▶ [What is expected] From the entries below, reproduce exactly the line containing "-- injection E'", the line containing "Mt (RRep c min", and every line in between, with nothing added.

BEGIN

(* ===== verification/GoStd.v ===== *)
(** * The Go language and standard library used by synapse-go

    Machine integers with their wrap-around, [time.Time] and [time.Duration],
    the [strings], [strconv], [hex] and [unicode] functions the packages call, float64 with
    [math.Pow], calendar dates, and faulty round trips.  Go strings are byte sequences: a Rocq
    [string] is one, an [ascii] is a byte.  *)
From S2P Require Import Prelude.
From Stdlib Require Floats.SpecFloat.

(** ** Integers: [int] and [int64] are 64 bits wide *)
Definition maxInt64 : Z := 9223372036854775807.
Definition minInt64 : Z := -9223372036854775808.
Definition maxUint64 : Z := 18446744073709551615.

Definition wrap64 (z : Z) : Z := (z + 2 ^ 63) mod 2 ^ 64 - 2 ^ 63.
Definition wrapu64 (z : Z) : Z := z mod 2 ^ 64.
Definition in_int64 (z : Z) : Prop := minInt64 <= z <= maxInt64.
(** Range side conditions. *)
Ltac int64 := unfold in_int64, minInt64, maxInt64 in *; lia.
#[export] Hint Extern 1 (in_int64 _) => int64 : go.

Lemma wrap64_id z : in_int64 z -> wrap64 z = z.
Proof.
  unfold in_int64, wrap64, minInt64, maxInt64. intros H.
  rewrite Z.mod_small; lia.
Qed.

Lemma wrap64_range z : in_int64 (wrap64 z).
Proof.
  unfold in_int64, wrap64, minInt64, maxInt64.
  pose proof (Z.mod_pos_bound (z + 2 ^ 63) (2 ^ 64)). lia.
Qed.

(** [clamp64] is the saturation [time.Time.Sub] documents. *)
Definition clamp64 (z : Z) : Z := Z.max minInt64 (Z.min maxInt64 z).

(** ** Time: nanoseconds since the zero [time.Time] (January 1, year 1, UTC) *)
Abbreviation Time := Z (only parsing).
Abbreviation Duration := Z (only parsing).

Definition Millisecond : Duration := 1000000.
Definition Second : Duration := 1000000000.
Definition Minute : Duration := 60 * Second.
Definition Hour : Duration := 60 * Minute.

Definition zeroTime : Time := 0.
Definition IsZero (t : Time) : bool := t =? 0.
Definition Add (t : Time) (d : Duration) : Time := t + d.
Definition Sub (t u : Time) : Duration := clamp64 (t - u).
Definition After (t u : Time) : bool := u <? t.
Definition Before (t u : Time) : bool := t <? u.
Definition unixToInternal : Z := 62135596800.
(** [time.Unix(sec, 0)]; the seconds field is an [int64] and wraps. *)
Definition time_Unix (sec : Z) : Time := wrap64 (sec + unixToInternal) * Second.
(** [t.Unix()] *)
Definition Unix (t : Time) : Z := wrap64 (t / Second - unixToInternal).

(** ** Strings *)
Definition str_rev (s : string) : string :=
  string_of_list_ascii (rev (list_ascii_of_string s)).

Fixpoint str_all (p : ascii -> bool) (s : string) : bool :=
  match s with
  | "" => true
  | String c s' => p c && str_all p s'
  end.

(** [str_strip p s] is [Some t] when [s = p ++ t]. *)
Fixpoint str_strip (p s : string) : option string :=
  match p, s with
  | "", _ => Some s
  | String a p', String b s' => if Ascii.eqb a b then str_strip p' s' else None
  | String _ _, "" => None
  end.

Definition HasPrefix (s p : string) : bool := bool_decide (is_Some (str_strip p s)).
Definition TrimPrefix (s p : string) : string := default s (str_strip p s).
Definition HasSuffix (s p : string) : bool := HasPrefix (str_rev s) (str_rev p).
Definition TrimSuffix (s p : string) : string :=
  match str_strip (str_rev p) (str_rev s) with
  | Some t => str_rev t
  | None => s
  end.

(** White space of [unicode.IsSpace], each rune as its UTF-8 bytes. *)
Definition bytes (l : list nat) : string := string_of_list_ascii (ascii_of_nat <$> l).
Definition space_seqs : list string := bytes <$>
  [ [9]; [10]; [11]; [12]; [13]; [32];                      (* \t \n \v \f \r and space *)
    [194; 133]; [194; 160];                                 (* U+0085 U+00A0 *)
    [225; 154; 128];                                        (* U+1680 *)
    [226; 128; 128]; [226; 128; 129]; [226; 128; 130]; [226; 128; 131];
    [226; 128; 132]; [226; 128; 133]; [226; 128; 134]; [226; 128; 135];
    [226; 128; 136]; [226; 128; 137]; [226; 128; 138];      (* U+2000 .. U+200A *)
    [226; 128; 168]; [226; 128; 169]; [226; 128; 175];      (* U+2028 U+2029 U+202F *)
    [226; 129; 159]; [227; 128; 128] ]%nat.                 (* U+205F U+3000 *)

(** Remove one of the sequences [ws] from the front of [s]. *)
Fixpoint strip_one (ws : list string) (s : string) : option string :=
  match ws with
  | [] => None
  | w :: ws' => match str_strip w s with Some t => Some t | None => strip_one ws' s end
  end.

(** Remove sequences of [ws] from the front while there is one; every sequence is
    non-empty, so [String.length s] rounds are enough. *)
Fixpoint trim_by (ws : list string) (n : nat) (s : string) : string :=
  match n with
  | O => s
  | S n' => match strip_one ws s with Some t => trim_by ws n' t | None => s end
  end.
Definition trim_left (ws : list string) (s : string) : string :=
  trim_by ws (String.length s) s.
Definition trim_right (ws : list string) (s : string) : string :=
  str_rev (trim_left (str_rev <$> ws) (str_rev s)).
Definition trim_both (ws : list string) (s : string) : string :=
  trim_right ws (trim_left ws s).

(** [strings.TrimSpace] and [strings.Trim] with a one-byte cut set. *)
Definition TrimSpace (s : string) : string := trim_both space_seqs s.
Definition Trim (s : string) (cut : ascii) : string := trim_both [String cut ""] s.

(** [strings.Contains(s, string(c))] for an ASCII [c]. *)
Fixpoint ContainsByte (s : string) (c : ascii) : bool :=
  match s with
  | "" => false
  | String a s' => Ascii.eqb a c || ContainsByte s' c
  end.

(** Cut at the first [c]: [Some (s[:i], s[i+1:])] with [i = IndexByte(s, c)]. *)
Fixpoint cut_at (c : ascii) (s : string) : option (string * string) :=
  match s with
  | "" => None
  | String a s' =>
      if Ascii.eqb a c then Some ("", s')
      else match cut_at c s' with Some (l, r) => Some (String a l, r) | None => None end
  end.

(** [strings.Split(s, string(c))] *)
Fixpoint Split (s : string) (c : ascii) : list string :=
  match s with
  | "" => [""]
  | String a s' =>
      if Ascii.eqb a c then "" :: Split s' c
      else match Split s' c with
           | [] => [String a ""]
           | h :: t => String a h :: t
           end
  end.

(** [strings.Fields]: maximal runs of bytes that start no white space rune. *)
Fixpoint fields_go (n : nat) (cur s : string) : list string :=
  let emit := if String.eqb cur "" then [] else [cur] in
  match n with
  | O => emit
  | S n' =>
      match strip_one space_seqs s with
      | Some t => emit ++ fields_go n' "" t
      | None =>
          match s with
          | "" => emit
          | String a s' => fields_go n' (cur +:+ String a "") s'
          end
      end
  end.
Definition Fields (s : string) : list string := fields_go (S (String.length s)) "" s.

END
BEGIN

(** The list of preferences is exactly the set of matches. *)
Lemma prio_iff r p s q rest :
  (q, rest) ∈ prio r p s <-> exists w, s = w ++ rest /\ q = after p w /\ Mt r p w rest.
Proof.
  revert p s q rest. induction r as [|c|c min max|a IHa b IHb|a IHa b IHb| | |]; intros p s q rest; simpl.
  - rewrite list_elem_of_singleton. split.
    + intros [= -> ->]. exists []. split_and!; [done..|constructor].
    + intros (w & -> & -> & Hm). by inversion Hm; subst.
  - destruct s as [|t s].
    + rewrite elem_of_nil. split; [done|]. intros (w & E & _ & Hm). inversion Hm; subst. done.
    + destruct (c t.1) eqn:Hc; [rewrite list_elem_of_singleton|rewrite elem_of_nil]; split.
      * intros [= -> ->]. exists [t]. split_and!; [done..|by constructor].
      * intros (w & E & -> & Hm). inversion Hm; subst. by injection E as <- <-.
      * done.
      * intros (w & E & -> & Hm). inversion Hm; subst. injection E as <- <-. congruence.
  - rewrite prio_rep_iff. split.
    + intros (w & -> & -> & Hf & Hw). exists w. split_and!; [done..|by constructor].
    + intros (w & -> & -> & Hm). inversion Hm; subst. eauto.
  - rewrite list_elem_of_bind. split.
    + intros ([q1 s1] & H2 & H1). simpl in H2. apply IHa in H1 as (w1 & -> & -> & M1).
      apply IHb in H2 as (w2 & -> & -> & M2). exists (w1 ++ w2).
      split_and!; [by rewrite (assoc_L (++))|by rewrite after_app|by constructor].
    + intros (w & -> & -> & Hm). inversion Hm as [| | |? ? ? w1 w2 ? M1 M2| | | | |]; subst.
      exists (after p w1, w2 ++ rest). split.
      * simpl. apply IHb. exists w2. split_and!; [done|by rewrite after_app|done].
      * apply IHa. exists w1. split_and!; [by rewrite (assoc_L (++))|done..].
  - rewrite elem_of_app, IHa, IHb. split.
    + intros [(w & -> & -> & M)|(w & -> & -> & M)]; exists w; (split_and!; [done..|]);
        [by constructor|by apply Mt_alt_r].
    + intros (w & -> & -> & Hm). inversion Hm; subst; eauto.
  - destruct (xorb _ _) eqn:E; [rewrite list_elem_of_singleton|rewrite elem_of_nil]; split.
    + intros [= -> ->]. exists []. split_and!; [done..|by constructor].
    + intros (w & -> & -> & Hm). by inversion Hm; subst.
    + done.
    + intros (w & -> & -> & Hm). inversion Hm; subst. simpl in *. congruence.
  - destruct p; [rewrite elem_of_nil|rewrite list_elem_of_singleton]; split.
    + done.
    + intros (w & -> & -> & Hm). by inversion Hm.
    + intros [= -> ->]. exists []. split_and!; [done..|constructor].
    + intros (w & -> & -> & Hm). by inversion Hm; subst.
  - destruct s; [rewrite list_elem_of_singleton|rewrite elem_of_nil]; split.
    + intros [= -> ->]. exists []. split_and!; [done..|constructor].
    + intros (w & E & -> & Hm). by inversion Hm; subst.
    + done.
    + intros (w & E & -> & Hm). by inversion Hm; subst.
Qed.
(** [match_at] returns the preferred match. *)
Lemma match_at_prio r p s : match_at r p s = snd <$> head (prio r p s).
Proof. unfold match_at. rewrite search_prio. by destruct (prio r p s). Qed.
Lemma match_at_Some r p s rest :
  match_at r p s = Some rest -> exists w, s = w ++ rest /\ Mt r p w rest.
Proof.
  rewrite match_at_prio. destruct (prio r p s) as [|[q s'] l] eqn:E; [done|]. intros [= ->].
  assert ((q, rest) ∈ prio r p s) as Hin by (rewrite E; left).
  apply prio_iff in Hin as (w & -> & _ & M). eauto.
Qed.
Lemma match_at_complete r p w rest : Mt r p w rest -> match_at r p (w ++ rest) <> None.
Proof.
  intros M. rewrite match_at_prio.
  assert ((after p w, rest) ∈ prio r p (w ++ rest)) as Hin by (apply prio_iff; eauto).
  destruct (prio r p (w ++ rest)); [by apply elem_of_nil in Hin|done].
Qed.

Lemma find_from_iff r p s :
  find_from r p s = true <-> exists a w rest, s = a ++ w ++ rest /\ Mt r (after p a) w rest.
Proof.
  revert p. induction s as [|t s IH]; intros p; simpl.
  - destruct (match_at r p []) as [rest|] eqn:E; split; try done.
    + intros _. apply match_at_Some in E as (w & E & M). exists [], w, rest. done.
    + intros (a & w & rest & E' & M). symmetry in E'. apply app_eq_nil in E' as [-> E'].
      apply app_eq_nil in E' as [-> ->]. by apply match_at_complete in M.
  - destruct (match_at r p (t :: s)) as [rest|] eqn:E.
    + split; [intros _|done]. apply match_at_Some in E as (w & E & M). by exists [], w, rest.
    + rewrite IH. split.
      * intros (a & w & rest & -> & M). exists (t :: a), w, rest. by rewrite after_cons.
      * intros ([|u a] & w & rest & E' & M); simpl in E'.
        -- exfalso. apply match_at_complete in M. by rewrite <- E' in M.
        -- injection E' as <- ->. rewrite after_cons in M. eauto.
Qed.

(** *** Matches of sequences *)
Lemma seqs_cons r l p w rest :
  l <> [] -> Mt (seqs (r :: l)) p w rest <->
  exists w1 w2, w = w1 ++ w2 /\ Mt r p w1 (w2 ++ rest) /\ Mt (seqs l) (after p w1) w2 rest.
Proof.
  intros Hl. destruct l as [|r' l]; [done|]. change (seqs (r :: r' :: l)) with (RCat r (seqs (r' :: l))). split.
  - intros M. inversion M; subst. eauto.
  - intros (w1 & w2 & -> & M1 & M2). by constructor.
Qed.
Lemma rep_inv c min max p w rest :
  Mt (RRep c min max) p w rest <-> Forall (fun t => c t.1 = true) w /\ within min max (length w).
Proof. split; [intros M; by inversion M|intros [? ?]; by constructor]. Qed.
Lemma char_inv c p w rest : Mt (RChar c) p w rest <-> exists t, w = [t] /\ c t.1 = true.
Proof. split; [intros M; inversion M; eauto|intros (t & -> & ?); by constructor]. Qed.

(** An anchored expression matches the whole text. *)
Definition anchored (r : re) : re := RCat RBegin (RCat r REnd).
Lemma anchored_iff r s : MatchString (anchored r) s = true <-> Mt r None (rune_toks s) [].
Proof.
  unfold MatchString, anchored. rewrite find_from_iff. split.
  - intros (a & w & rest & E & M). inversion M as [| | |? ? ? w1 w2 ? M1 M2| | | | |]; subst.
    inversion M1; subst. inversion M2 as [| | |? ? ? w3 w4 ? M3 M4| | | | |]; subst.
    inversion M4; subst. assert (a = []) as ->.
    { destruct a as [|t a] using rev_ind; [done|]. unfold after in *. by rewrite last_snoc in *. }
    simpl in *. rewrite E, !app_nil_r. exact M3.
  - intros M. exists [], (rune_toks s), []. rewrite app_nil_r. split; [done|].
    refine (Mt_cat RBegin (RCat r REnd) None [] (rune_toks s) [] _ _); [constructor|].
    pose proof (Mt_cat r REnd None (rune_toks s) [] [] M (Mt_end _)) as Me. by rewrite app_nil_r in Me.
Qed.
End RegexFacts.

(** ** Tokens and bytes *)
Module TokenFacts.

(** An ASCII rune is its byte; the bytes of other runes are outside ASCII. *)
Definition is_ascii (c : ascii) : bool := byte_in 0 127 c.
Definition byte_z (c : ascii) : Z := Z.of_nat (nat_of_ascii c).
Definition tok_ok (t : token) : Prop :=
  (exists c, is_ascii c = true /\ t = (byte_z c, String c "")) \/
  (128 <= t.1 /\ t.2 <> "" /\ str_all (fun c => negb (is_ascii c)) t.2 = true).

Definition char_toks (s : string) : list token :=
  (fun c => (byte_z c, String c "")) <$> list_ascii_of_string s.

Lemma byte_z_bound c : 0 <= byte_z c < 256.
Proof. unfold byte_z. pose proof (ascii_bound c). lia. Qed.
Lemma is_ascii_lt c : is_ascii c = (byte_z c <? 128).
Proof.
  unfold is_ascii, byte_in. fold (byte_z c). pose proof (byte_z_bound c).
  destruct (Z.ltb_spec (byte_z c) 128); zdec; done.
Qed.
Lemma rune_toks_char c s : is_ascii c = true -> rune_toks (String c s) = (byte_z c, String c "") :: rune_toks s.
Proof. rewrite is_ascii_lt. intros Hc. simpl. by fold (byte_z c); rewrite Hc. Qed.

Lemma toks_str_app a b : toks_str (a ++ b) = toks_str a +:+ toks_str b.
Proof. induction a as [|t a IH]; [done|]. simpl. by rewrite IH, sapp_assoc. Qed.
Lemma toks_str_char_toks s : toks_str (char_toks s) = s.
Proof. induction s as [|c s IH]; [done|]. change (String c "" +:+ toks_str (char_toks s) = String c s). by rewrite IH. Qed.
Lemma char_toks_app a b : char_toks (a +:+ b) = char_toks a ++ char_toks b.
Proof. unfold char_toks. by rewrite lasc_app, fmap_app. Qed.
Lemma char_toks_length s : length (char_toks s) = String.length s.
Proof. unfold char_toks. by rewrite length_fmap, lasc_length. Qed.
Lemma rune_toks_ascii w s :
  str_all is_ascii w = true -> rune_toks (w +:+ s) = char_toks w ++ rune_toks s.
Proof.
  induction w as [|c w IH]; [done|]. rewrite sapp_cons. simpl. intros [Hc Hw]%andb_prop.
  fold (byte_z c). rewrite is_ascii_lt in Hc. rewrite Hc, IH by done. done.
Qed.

END

▶ [Solved problem]
        -- injection E' as <- ->. rewrite after_cons in M. eauto.
Qed.

(** *** Matches of sequences *)
Lemma seqs_cons r l p w rest :
  l <> [] -> Mt (seqs (r :: l)) p w rest <->
  exists w1 w2, w = w1 ++ w2 /\ Mt r p w1 (w2 ++ rest) /\ Mt (seqs l) (after p w1) w2 rest.
Proof.
  intros Hl. destruct l as [|r' l]; [done|]. change (seqs (r :: r' :: l)) with (RCat r (seqs (r' :: l))). split.
  - intros M. inversion M; subst. eauto.
  - intros (w1 & w2 & -> & M1 & M2). by constructor.
Qed.
Lemma rep_inv c min max p w rest :
  Mt (RRep c min max) p w rest <-> Forall (fun t => c t.1 = true) w /\ within min max (length w).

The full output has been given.